Brain Awareness Video Contest

The Political Brain: Why So Many People Believe in Fake News

  • Published8 Oct 2021
  • Source BrainFacts/SfN

Why do so many people believe in fake news? Sometimes, the way we process information gets distorted to align with our existing beliefs. Through examining the neural basis of our own motivated reasoning, we can start to understand why our judgments on political topics are resistant to change.

This is a video from the 2021 Brain Awareness Video Contest.

Created by Nikolas Heim

CONTENT PROVIDED BY

BrainFacts/SfN

The political brain, why so many people believe in fake news and what this can tell us about smoking or climate change.

Looking at politics around the globe, you might find yourself wondering whether the truth actually matters. Be it inventing the term 'alternative facts' by lying about the crowd size of a presidential inauguration, how much money the UK sends to the EU during the Brexit campaign, or the Belarusian president propagating that drinking vodka can prevent the coronavirus. But why do so many people seem to believe in factual lies?

Answers can be found in a study on the neural basis of motivated reasoning, that is the process of distorting information to be consistent with existing beliefs. During the three months prior to the US Presidential election in 2004, researchers investigated how the brain processes contradictory information in committed democratic and republican voters. While measuring brain activity with functional magnetic resonance imaging, participants were shown fictionalized but realistic statements of their own candidate, the opposing candidate, or a neutral control target.

For example, a candidate wants to cut taxes, followed by a contradictory action suggesting dishonesty, like, the politician did not cut taxes once in power. This was followed by statements that resolved the contradiction, for example, there was not enough money in the state budget to cut taxes. Participants were then asked to rate the consistency of the initial statement and the contradictory action. The behavioral analysis showed a pattern of emotionally biased reasoning, partisans denied obvious contradictions for their own candidate but had no difficulty detecting inconsistencies in the opposing candidate.

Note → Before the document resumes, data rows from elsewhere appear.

(** * fix-all-logger-signatures.py: the regular-expression rewrite and its driver

    The script reads one file, applies

      re.sub(pattern, replacement, content)

    with

      pattern     = logger\.(warn|info)\(([^,]+),\s*error,\s*\{\s*component:\s*([^}]+)\s*\}\)
      replacement = logger.\1(\2, { component: \3, error })

    and writes the result back.  This development embeds Python text as a
    list of code points, the pattern as a regular-expression syntax tree
    run by a backtracking matcher (all matches listed in the order in which
    a backtracking engine tries them, the head being the match returned),
    the left-to-right scan of [re.sub], and the driver with its arguments,
    file store and standard output. *)

From Stdlib Require Import Ascii String NArith ZArith Bool Lia Arith List.
Import ListNotations.

Arguments N.eqb : simpl never.

(** ** Text *)

Module Text.

(** A Python [str] is a sequence of Unicode code points. *)
Abbreviation char := N (only parsing).
Abbreviation str := (list N) (only parsing).

(** Embedding of a character and of a literal written in ASCII. *)
Definition ch (a : ascii) : char := N_of_ascii a.

Definition text (s : string) : str :=
  List.map N_of_ascii (list_ascii_of_string s).

Arguments ch a%_char.
Arguments text s%_string.

(** [\s] on a [str] pattern: the code points for which Python's
    [str.isspace] table of whitespace answers true. *)
Definition is_space (c : char) : bool :=
  ((9 <=? c) && (c <=? 13) || (28 <=? c) && (c <=? 32) ||
   (c =? 133) || (c =? 160) || (c =? 5760) ||
   (8192 <=? c) && (c <=? 8202) ||
   (c =? 8232) || (c =? 8233) || (c =? 8239) || (c =? 8287) ||
   (c =? 12288))%N.

Arguments is_space : simpl never.

Definition str_eqb (a b : str) : bool :=
  if list_eq_dec N.eq_dec a b then true else false.

(** [strip_prefix p s] removes the literal [p] from the front of [s]. *)
Fixpoint strip_prefix (p s : str) : option str :=
  match p with
  | [] => Some s
  | a :: p' =>
      match s with
      | [] => None
      | d :: s' => if (a =? d)%N then strip_prefix p' s' else None
      end
  end.

(** Longest prefix of characters satisfying [f], and what follows it. *)
Fixpoint take_while (f : char -> bool) (s : str) : str :=
  match s with
  | [] => []
  | d :: s' => if f d then d :: take_while f s' else []
  end.

Fixpoint drop_while (f : char -> bool) (s : str) : str :=
  match s with
  | [] => []
  | d :: s' => if f d then drop_while f s' else s
  end.

(** [is_infix a s]: the text [a] occurs somewhere in [s]. *)
Fixpoint is_infix (a s : str) : bool :=
  match strip_prefix a s with
  | Some _ => true
  | None => match s with [] => false | _ :: s' => is_infix a s' end
  end.

(** Number of positions of [s] at which the text [a] occurs. *)
Fixpoint count_occ_str (a s : str) : nat :=
  match s with
  | [] => match a with [] => 1 | _ => 0 end
  | _ :: s' =>
      (match strip_prefix a s with Some _ => 1 | None => 0 end)
      + count_occ_str a s'
  end.

End Text.
Import Text.

(** ** Regular expressions and the backtracking matcher *)

Module Re.

(** The fragment of Python's pattern syntax the script uses. *)
Inductive regex : Type :=
| REps                          (* the empty pattern *)
| RChar (a : char)              (* a literal character, also an escaped one *)
| RNot (a : char)               (* the class [^a] *)
| RSpace                        (* \s *)
| RSeq (r1 r2 : regex)          (* concatenation *)
| RAlt (r1 r2 : regex)          (* r1|r2, the left branch tried first *)
| RStar (r : regex)             (* greedy r* *)
| RGroup (n : nat) (r : regex). (* the n-th capturing group *)

(** Greedy [r+]. *)
Definition RPlus (r : regex) : regex := RSeq r (RStar r).

(** A run of literal characters. *)
Fixpoint RLit (p : str) : regex :=
  match p with
  | [] => REps
  | a :: p' => RSeq (RChar a) (RLit p')
  end.

(** Captured groups, most recent binding first. *)
Abbreviation captures := (list (nat * list N)) (only parsing).

Fixpoint group (n : nat) (c : captures) : option str :=
  match c with
  | [] => None
  | (k, v) :: c' => if Nat.eqb k n then Some v else group n c'
  end.

(** A way of matching: the captures made and the text left over. *)
Abbreviation results := (list (list (nat * list N) * list N)) (only parsing).

(** Greedy iteration: one more round of the body first (only when it
    consumed something), stopping here last. *)
Fixpoint star_loop (body : str -> captures -> results)
         (fuel : nat) (s : str) (c : captures) : results :=
  match fuel with
  | O => [(c, s)]
  | S n =>
      flat_map (fun cs : captures * str =>
                  if Nat.ltb (length (snd cs)) (length s)
                  then star_loop body n (snd cs) (fst cs) else [])
               (body s c)
      ++ [(c, s)]
  end.

(** All the ways [r] matches a prefix of [s], in the order a backtracking
    engine explores them. *)
Fixpoint rmatch (r : regex) (s : str) (c : captures) : results :=
  match r with
  | REps => [(c, s)]
  | RChar a =>
      match s with
      | d :: s' => if (a =? d)%N then [(c, s')] else []
      | [] => []
      end
  | RNot a =>
      match s with
      | d :: s' => if (a =? d)%N then [] else [(c, s')]
      | [] => []
      end
  | RSpace =>
      match s with
      | d :: s' => if is_space d then [(c, s')] else []
      | [] => []
      end
  | RSeq r1 r2 =>
      flat_map (fun cs : captures * str => rmatch r2 (snd cs) (fst cs))
               (rmatch r1 s c)
  | RAlt r1 r2 => rmatch r1 s c ++ rmatch r2 s c
  | RStar r1 => star_loop (rmatch r1) (length s) s c
  | RGroup n r1 =>
      List.map (fun cs : captures * str =>
                  ((n, firstn (length s - length (snd cs)) s) :: fst cs,
                   snd cs))
               (rmatch r1 s c)
  end.

(** The match found at the start of [s], if any: the first way. *)
Definition match_at (r : regex) (s : str) : option (captures * str) :=
  hd_error (rmatch r s []).

(** Replacement templates: literal text and group references [\n]. *)
Inductive titem : Type :=
| TText (t : str)
| TGroup (n : nat).

Abbreviation template := (list titem) (only parsing).

Definition expand_item (c : captures) (i : titem) : str :=
  match i with
  | TText t => t
  | TGroup n => match group n c with Some v => v | None => [] end
  end.

Definition expand (t : template) (c : captures) : str :=
  flat_map (expand_item c) t.

(** What the scan of [re.sub] sees: a character copied, or a match. *)
Inductive piece : Type :=
| Keep (d : char)
| Hit (matched : str) (c : captures).

(** The scan: at each position not covered by an earlier match the pattern
    is tried; a match of [k] characters covers the next [k] positions.
    [skip] counts the positions still covered. *)
Fixpoint scan_from (r : regex) (skip : nat) (s : str) : list piece :=
  match s with
  | [] =>
      match skip, match_at r [] with
      | O, Some (c, _) => [Hit [] c]
      | _, _ => []
      end
  | d :: s' =>
      match skip with
      | S k => scan_from r k s'
      | O =>
          match match_at r s with
          | Some (c, rest) =>
              let k := length s - length rest in
              match k with
              | O => Hit [] c :: Keep d :: scan_from r 0 s'
              | S k' => Hit (firstn k s) c :: scan_from r k' s'
              end
          | None => Keep d :: scan_from r 0 s'
          end
      end
  end.

Definition scan (r : regex) (s : str) : list piece := scan_from r 0 s.

Definition render (t : template) (p : piece) : str :=
  match p with
  | Keep d => [d]
  | Hit _ c => expand t c
  end.

Definition source (p : piece) : str :=
  match p with
  | Keep d => [d]
  | Hit m _ => m
  end.

(** [re.sub(r, t, s)]. *)
Definition sub (r : regex) (t : template) (s : str) : str :=
  flat_map (render t) (scan r s).

End Re.
Import Re.

(** ** The script's pattern and replacement *)

Declare Scope re_scope.
Delimit Scope re_scope with re.
Notation "r1 ## r2" := (RSeq r1 r2)
  (at level 61, right associativity) : re_scope.
(* ===== verification/Prelude.v ===== *)
(** * A verification library for xr-proxy

    xr-proxy carries the traffic of a router or a phone through an obfuscated
    tunnel to a server. A connection is classified (SNI parser, fake DNS, routing
    rules); a proxied one becomes a stream of a multiplexer, whose frames are
    obfuscated and sent over one of several TCP tunnels to one of several servers.
    This library models that path, crate xr-proto and the engine of xr-core, as
    executable functions on explicit state and proves what makes it correct.

    ** The parts and their files

    - [Prelude] (this file): machine integers and the width of [usize], panicking
      reads, [io::Error], tactics, hints and lemmas on lists and bytes.
    - [Text], [Net]: what the sources use of [str] and [std::net]: UTF-8, trimming,
      splitting, number and address parsers. Unicode case mapping is an interface
      ([UnicodeCase]) with an ASCII instance.
    - [Obfuscation]: obfuscation.rs. [Protocol]: protocol.rs, the frame codec and
      target addresses. [UdpRelay]: udp_relay.rs. [Sni]: sni.rs. [UserRule]:
      user_rule.rs with the routing records of config.rs. [Routing]: routing.rs.
    - [RelayHealth]: the outcome window of mux.rs. [Chan]: the bounded channels.
      [Mux]: an endpoint of mux.rs, its queues, streams, windows and handles; what
      the source shares through [Arc] is a cell of a heap. [MuxTasks]: dispatch,
      reader, writer, handshake, opening of a stream. [MuxIo]: [MuxStreamIo].
    - [MuxPool]: mux_pool.rs, the tunnels to one server behind a circuit breaker.
      [ServerPool]: server_pool.rs, failover and failback between servers.
    - [FakeDns]: xr-core/src/dns.rs.
    - The UDP relay: [ClientUdp], xr-client/src/udp_relay.rs, the tunnel ports of the
      devices and both loops of the router; [UdpServer], xr-server/src/udp_relay.rs,
      the flows of the server.
      [Relay]: xr-relay, the registry of agents and the registration handler.
      [SafePath]: xr-share/src/safepath.rs.
    - [Order]: byte order and the stable sort. [Share]: xr-proto/src/share.rs, the
      signed mandates, over interfaces for base64 and the signature scheme. [Hub]:
      the share, invite, registration and browser handlers of xr-hub/src/api with
      the tables in memory and on disk.
    - xr-core/src/sync.rs: [Sync], the diff, the selection and safe destinations;
      [Mirror], the hash index, scan, downloads and the round; [Transfer], the lock
      and cancel of a transfer, one step per atomic operation; [Fallback], the choice
      between direct addresses and relay and the check of the manifest.
    - xr-share: [ShareFiles], manifest.rs and meta.rs, the walk, the hash cache, the
      listing and the index of origins; [Agent], auth.rs and server.rs, the token of a
      request, the gates and the steps of a write; [AgentRun], many writes at once.

    - The server: [Tunnel], xr-proto/src/tunnel.rs with the single-stream relay of both
      ends; [ServerConn], handler.rs and fallback.rs of xr-server, the first frame and
      what a stranger sees; [ServerMux], mux_handler.rs, the accept loop of a session
      under the stream caps and the relay of a stream. [AcceptLoop],
      xr-proto/src/accept.rs.
    - The VPN engine of xr-core: [Packet], the packet helpers of engine.rs; [Engine], the
      queues of ip_stack.rs and the event loop, one turn of it a function, with the
      TCP/IP stack as a type class ([Smoltcp]) of which two laws are used; [Session],
      the relay task of a connection in session.rs; [DnsClient], its resolver; [Health],
      health.rs, the counters of stats.rs and the classes of errors; [Journal],
      journal.rs, the calls on its directory succeeding.

    ** How the code is modelled

    Integers are [Z], with the wrap-around written where the code can reach it.
    Bytes and strings are lists of [Z]. A fallible function returns [io_result];
    where it can also panic (an index or slice out of range) it returns an [option]
    of that, and a safety theorem shows that [None] does not happen. An [async]
    operation is a machine whose steps are the stretches between two [await]s; a
    stretch is one step. Time is an argument of the step that reads the clock, the
    answer of a socket the argument of the step that waits for it. Interleaving is
    a step relation over all machines that share a state ([mux_step], [link_step],
    [pool_step], [server_step], [dns_op], [udp_step], [client_step], [relay_step],
    [hub_step], [agent_step], [transfer_step], [side_step], [server_mux_step],
    [engine_step], [sess_step], [health_run]), cancellation and restarts included, and
    invariants are proved by induction on it. Third-party code is a parameter: smoltcp, the random
    generator, the GeoIP database, Unicode case mapping, signatures and base64,
    SHA-256, JSON.

    ** What the theorems show

    - Codec: frames, addresses and relay packets survive the wire between machines
      of any width that agree on the key; decoders neither panic nor read past
      their buffer on foreign bytes ([Protocol], [UdpRelay], [Obfuscation]).
    - Multiplexer: every reachable endpoint is well-formed ([MuxInv]); the reader
      dispatches exactly the frames the peer sent however they are cut, within its
      buffer, and the writer keeps the order of each queue ([MuxWire]); credit is
      conserved between two endpoints and a stream cannot deadlock ([MuxFlow]); the
      adapter is a byte queue and writes once, and both sides of the handshake
      agree ([MuxIo]).
    - Pools: no tunnel lives outside a slot and no slot lock leaks; calls end; the
      circuit breaker is armed and cleared as announced ([MuxPool]). The walk over
      the servers, its error report, the hold-down of failback over whole runs, the
      bounds of the flapping penalty ([ServerPool]).
    - Classification: the SNI parser, the fake resolver (names and addresses
      correspond, eviction of the least recently used only when the pool is full)
      and the rules (first match, CIDR prefixes, patterns of the editor).

    - Relays and shares: a datagram reaches the server's flow of its device and the
      answers reach that device ([ClientUdp]); flows of the UDP relay and the agents of
      the relay registry follow their connections ([UdpServer], [Relay]); paths stay inside a share
      ([SafePath]); a mandate is accepted exactly where it was signed for and cannot
      be turned into another ([Share]); in any run of the hub a one-time invite goes
      to one client, and whatever an agent or the relay accepts was registered,
      published or bound by its owner ([Hub]).
    - Mirror: the diff is exact and taking a path out of a selection loses nothing else
      ([Sync]); a download is all or nothing, the index never lies, a clean round leaves
      nothing to do ([Mirror]); a cancel hits its own transfer only ([Transfer]); ways
      are taken in order and a stranger cannot serve the manifest ([Fallback]).
    - Share agent: what is listed is served and can be mirrored ([ShareFiles]); refusals
      are ordered ([Agent]); in any interleaving a file is whole, its writer held a token
      of the hub, the hash cache is right between single writes, and the listing reaches
      its consumer as it was signed ([AgentRun]).
    - Server: the single-stream tunnel is two byte pipes ([Tunnel]); a stranger sees the
      fallback page and nothing else, and a session begins as the client asked
      ([ServerConn]); the caps on streams hold and no permit leaks, a relay queues
      its data and then one Close whose reason the client's health counts
      ([ServerMux]); a listener survives passing errors ([AcceptLoop]).

    Where the code differs from its comments the library says so with a theorem:
    [obfuscation_width], [handshake_ack_buffer],
    [relay_window_outlives_doc], [two_probers_at_once],
    [revocation_lost_on_failed_write], [cancel_lost_at_start],
    [late_cancel_overwrites], [resumed_unhashed_mix], [part_named_file_refetched],
    [uploads_race], [backslash_listed_not_served], [handshake_drops_greeting],
    [relay_buffer_short], [relay_ends_with_either], [direct_relay_lifetime],
    [packet_panics], [port_taken_over], [ended_relay_drops_download],
    [reopened_repeat_uncounted].

    ** Fuel and bounds

    Loops are structural or carry fuel that their callers set: the length of the
    buffer for the decoders (each turn consumes a byte), [send_fuel] for one poll of
    a send, the pool size for the search of a free address. The theorems that say
    that a function returns are proved for exactly that fuel. Bounds of the sources
    (queue sizes, windows, 255-byte names, 16-bit lengths) are their constants.

    ** What is not modelled

    Sockets, TLS, timers and the scheduler; logging; pages and routing of the HTTP
    services (of xr-hub the handlers above, of xr-share the routes above without import
    jobs and publications, of xr-web nothing), the installer, the Android bridge; the
    inside of the TCP/IP stack, start and stop of the engine. A multi-threaded scheduler can interleave inside a
    stretch between two [await]s; the models do not, [Transfer] apart. Next along the
    plan: the presets and the start of the engine in xr-core, the transparent proxy of xr-client, the
    storage migration of sync.rs, the import jobs of xr-share, sessions of xr-web. *)

From stdpp Require Export base decidable gmap list numbers strings option sorting.
From Stdlib Require Export ZArith Lia.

The analysis of the brain activation yielded striking findings. Parts of the brain that are normally involved in cold reasoning and conscious efforts to regulate emotions, such as the dorsolateral prefrontal cortex, were not activated.

Instead, the researchers found a distinct pattern of brain activation for emotional motivated reasoning in the ventromedial prefrontal cortex, lateral orbitofrontal cortex, insula, as well as the anterior and posterior cingulate cortex. Indicating that emotion-biased motivated reasoning likely occurs outside of awareness and is distinct from cold reasoning. Furthermore, the process of motivated reasoning was followed by the activation of the striatum, an area that is responsible for reward.

That could mean that avoiding unpleasant emotions is rewarded by the brain with positive emotions, similarly to the effect that drugs, like cocaine, have on the brain. This combination of reducing negative emotions and increasing positive ones might explain why motivated judgements are so resistant to change and why so many people believe in fake news. But was has that to do with smoking or climate change?

Well, the researchers assume that the process of avoiding unpleasant emotions is not one that only occurs in political judgements, but also whenever we are confronted with information that elicits distress like being told that smoking is unhealthy or that flying is bad for the environment. That means, we are likely not only political partisans but also partisans of our own minds, processing unpleasant facts in our daily lives as fake news.

However, knowing that our brain does that, can enable us to keep an eye on how we engage not only in political but also in private fake news.